*Activity*
Copy each line of the listing that includes "intros".

*Records provided*

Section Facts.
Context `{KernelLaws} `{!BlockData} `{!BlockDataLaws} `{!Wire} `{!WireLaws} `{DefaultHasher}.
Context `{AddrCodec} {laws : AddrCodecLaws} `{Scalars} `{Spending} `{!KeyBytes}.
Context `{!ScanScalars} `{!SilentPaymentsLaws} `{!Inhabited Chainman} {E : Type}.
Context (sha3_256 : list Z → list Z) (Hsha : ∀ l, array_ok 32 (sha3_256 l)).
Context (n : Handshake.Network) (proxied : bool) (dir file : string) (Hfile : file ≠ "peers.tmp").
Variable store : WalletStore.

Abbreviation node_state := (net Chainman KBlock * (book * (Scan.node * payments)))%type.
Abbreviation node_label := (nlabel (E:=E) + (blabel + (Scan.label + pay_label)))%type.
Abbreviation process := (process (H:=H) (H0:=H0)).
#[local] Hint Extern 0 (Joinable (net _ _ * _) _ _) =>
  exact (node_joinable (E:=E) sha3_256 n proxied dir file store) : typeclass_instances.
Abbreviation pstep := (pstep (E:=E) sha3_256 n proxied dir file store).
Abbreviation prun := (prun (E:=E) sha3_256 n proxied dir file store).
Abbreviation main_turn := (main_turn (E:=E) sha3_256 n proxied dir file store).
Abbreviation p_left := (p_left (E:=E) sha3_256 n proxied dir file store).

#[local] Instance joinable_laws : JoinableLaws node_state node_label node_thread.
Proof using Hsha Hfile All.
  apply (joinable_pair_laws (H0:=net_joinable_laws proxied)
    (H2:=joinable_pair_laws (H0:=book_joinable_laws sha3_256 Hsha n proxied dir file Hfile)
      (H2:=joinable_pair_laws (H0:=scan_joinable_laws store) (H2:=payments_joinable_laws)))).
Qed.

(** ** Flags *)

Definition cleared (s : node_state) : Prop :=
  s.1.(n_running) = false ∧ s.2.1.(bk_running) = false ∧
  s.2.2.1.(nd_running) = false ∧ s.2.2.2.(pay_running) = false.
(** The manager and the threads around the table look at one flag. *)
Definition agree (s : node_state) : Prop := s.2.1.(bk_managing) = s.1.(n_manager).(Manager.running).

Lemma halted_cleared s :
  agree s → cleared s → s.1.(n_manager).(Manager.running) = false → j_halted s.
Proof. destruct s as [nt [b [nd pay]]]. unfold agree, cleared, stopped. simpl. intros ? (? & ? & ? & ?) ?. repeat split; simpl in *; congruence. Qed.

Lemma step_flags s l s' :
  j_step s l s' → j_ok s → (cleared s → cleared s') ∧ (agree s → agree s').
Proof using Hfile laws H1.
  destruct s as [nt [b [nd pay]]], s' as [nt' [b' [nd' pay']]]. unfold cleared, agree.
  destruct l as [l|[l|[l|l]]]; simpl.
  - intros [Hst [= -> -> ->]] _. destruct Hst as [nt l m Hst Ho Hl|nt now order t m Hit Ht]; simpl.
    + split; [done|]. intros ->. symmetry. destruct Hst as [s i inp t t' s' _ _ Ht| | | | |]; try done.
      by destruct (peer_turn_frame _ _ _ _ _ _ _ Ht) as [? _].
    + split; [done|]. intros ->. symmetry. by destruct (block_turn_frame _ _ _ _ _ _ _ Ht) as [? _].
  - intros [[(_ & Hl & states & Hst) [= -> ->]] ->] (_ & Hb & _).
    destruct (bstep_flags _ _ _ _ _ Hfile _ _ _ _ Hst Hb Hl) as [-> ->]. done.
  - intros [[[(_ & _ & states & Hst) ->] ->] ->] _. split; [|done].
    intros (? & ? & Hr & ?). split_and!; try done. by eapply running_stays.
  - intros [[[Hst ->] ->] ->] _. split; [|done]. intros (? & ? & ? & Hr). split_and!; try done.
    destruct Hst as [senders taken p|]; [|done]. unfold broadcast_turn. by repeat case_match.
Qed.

*Answer box*
Proof. destruct s as [nt [b [nd pay]]]. unfold agree, cleared, stopped. simpl. intros ? (? & ? & ? & ?) ?. repeat split; simpl in *; congruence. Qed.
  - intros [Hst [= -> -> ->]] _. destruct Hst as [nt l m Hst Ho Hl|nt now order t m Hit Ht]; simpl.
    + split; [done|]. intros ->. symmetry. destruct Hst as [s i inp t t' s' _ _ Ht| | | | |]; try done.
    + split; [done|]. intros ->. symmetry. by destruct (block_turn_frame _ _ _ _ _ _ _ Ht) as [? _].
  - intros [[(_ & Hl & states & Hst) [= -> ->]] ->] (_ & Hb & _).
  - intros [[[(_ & _ & states & Hst) ->] ->] ->] _. split; [|done].
    intros (? & ? & Hr & ?). split_and!; try done. by eapply running_stays.
  - intros [[[Hst ->] ->] ->] _. split; [|done]. intros (? & ? & ? & Hr). split_and!; try done.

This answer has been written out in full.